Just peruse studies and media commentary on charitable giving and you will see how often one financial group, region, gender, or race is called more “generous” than another on the basis of how much formal charitable giving that group carries out. Equating generosity with charitable giving gains headlines and plays into our unhealthy attraction to invidious comparisons. I’ve been guilty of this myself: in 2005 my colleague and I at the Boston College Center on Wealth and Philanthropy released a preliminary report, “Generosity and Geography,” on charitable giving in Massachusetts. But since then we have been vigilant not to speak of charitable giving as generosity and have encouraged others to avoid doing so.
This is not just semantics. To refer to patterns of charitable giving as patterns of generosity diminishes the souls who care for others in ways other than through charitable giving. It is time to stop referring to those who give more to legally recognized charitable organizations as “more generous” than those who assist others in family, work, and personal relationships.
Generosity is a quality of the soul that incudes but must no longer be equated with formal charitable giving. Generosity has two dimensions. First it is a disposition—a moral or spiritual orientation that inclines our affections to care for others. Second, generosity is a deed by which individuals dedicate financial assets, in-kind gifts, or personal services for the care of others. Generosity as a virtue combines this duality; it is the habit of fusing both our benevolent dispositions and practices of care.
As such, generosity is our obliging allocation of resources on behalf of our genus.

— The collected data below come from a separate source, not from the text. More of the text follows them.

Lemma mappages_loop_ok n : ∀ pt a pa perm s free,
  kmem_ok s free → pt_ok (ram s) pt free → 0 ≤ perm < 2 ^ 64 →
  a mod PGSIZE = 0 → 0 ≤ a → a + Z.of_nat n * PGSIZE < MAXVA →
  0 ≤ pa → pa + Z.of_nat n * PGSIZE < 2 ^ 64 →
  (∀ va, a / PGSIZE ≤ va / PGSIZE ≤ a / PGSIZE + Z.of_nat n → has (pte_at (ram s) pt va) PTE_V = false) →
  ∃ k r s' free',
    mappages_loop (S n) pt a (a + Z.of_nat n * PGSIZE) pa perm s = Ok r s' ∧
    vm_ext pt s free s' free' ∧
    (∀ va, 0 ≤ va < MAXVA →
      pte_at (ram s') pt va = mapped_prefix a pa perm k (pte_at (ram s) pt) va) ∧
    ((r = 0 ∧ k = Z.of_nat n + 1) ∨ (r = -1 ∧ 0 ≤ k ≤ Z.of_nat n ∧ free' = [])) ∧
    (length free ≤ length free' + 2 * S n)%nat.
Proof.
  induction n as [|n IH]; intros pt a pa perm s free Hk Hpt Hperm Hal Ha Hlast Hpa Hpl Hun;
    destruct (walk_alloc pt a s free) as (r & s1 & f1 & Hw & [He Hs Hcost Hr]);
    try done; try (unfold PGSIZE in *; lia).
  - cbn [mappages_loop]. rewrite (bind_Ok _ _ _ _ _ Hw).
    destruct Hr as [[-> ->]|[Hr0 Hleaf]].
    { exists 0, (-1), s1, []. split_and!; [done|done| |right; split_and!; done || lia|simpl in *; lia].
      intros va Hva. rewrite Hs. unfold mapped_prefix. rewrite decide_False by lia. done. }
    rewrite (proj2 (Z.eqb_neq r 0)) by done. unfold bind at 1, load64, gets. simpl.
    rewrite (pte_at_leaf _ _ _ _ Hleaf), Hs, Hun by lia.
    unfold bind at 1, store64, modify. simpl run_bind.
    rewrite (proj2 (Z.eqb_eq a _)) by lia.
    destruct (store_leaf pt a s1 f1 r (mk_pte pa perm)) as [He2 Hl2];
      [apply He|apply He|lia|by apply mk_pte_range|done|].
    eexists 1, 0, _, f1. split; [done|]. split_and!; [by eapply vm_ext_trans| |left; lia|lia].
    intros va Hva. simpl. rewrite (leaf_at _ _ _ _ _ Hl2) by done. unfold mapped_prefix.
    repeat case_decide; try lia; [f_equal; lia|apply Hs].
  - remember (S n) as n1 eqn:Hn1. cbn [mappages_loop]. rewrite (bind_Ok _ _ _ _ _ Hw).
    destruct Hr as [[-> ->]|[Hr0 Hleaf]].
    { exists 0, (-1), s1, []. split_and!; [done|done| |right; split_and!; done || lia|simpl in *; lia].
      intros va Hva. rewrite Hs. unfold mapped_prefix. rewrite decide_False by lia. done. }
    rewrite (proj2 (Z.eqb_neq r 0)) by done. unfold bind at 1, load64, gets. simpl run_bind.
    rewrite (pte_at_leaf _ _ _ _ Hleaf), Hs, Hun by lia.
    destruct (store_leaf pt a s1 f1 r (mk_pte pa perm)) as [He2 Hl2];
      [apply He|apply He|unfold PGSIZE in *; lia|by apply mk_pte_range|done|].
    assert (Hp1 : (a + PGSIZE) / PGSIZE = a / PGSIZE + 1) by (unfold PGSIZE; dlia).
    assert (HMAX : MAXVA = 274877906944) by done.
    unfold bind at 1, store64, modify. simpl run_bind.
    rewrite (proj2 (Z.eqb_neq a _)) by (unfold PGSIZE; lia).
    rewrite !u64_small by (unfold PGSIZE in *; lia).
    destruct (IH pt (a + PGSIZE) (pa + PGSIZE) perm
      (mkMachine (st64 r (mk_pte pa perm) (ram s1)) (freelist s1)) f1)
      as (k & r' & s' & f' & Hrun & He3 & Hmap & Hres & Hc3);
      [apply He2|apply He2|done|unfold PGSIZE in *; dlia|unfold PGSIZE in *; lia..| |].
    { intros va Hva. assert (0 ≤ va < MAXVA) by (rewrite HMAX in *; unfold PGSIZE in *; dlia).
      simpl. rewrite (leaf_at _ _ _ _ _ Hl2) by done. rewrite decide_False by lia.
      rewrite Hs. apply Hun. lia. }
    exists (k + 1), r', s', f'. split.
    { rewrite <- Hrun. subst n1. replace (a + Z.of_nat (S n) * PGSIZE)
        with (a + PGSIZE + Z.of_nat n * PGSIZE) by lia. done. }
    split_and!; [by eapply vm_ext_trans, vm_ext_trans| |
      destruct Hres as [[-> ->]|(-> & ? & ->)]; [left|right]; split_and!; done || lia|lia].
    intros va Hva. rewrite Hmap by done. unfold mapped_prefix. simpl.
    rewrite (leaf_at _ _ _ _ _ Hl2) by done. rewrite Hp1.
    repeat case_decide; try lia; [f_equal; lia|f_equal; lia|apply Hs].
Qed.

Genusis our community of common origin and destiny, while osus (or osity) means being “full of” or “abounding” in. As such, generosity is the spiritual orientation and concrete practices that make our humanity more generative, abounding, and flourishing.
Aristotle explains that the root of philanthropy is philia, which is “friendship love” or mutual nourishment between two parties. It begins with parent-child love and extends with appropriate variation through relationships in all spheres of life, including love for our self. Jesuit philosopher Jules Toner uses the notion of care rather than generosity. Care is the way love is implemented. Care is meeting the true needs of both others and self, simultaneously, in every aspect of our daily round. For Thomas Aquinas, generosity entails the unity of “friendship love” for God, neighbor, and self. For all three of these thinkers, generosity is about a quality of being and a way of life that attends in all things to the true needs of members of our genus.
Regrettably, we still hear researchers and media equate generosity with individuals’ or groups’ formal charitable giving—that is, giving in, to, through, or for a charitable organization. Formal giving is just one aspect of generosity—and when looked at historically and globally, not the most pronounced. Philia existed before the emergence of legally authorized charities; and it exists today in far broader and more telling ways than charitable giving. As such, we should abandon the term “generosity” in comparing giving by gender, finances, states, zip codes and every other contrasting indices charting formal philanthropy. It is appropriate to have measures that compare groups in their charitable giving, but they should be considered charitable giving indices not generosity indices.
To do otherwise is to depreciate the many additional ways that individuals find morally and spiritually to be more important than giving to charities—such as care for ailing parents or children, saving to send children to college, putting aside funds for retirement, building a business, and providing remittances to poorer family members close at hand or across the seas.
For instance, recent Hispanic immigrants from throughout the hemisphere would have to be labeled “ungenerous” if we just looked at their formal charitable giving. They are far from ungenerous if we account for the full range of philia that encompasses their remittances, providing others with links to work, and their benevolence that welcomes subsequent immigrants into mutually nourishing multi-family and multi-generational households.
The discovery, communication, and application of knowledge on the full range and flourishing of generosity will advance our measures, appreciation, and esteem for the innumerable personal forms of care we provide others—those that exceed formal charitable giving in aspiration, amounts, and consequences.
-Paul G. Schervish
Paul G. Schervish is Professor Emeritus of Sociology and retired founder and director of the Center on Wealth and Philanthropy at Boston College. He was Fulbright Professor of Philanthropy at University College, Cork, Ireland, and serves as a consultant and speaker for families and for financial and development professionals.
Alas, charitable giving can be readily measured quantitatively, generosity can’t – though the Charity Aid Foundation World Giving Index makes a stab at it. Paul Schervisch’s qualitative work exploring patterns of philanthropic action is very illuminating and far more valuable to fundraising than the quantitative work that has been done into giving.As Benjamin Disraeli may or may not have said, “There are three kinds of lies: lies, damned lies, and statistics.” Thank you, Paul.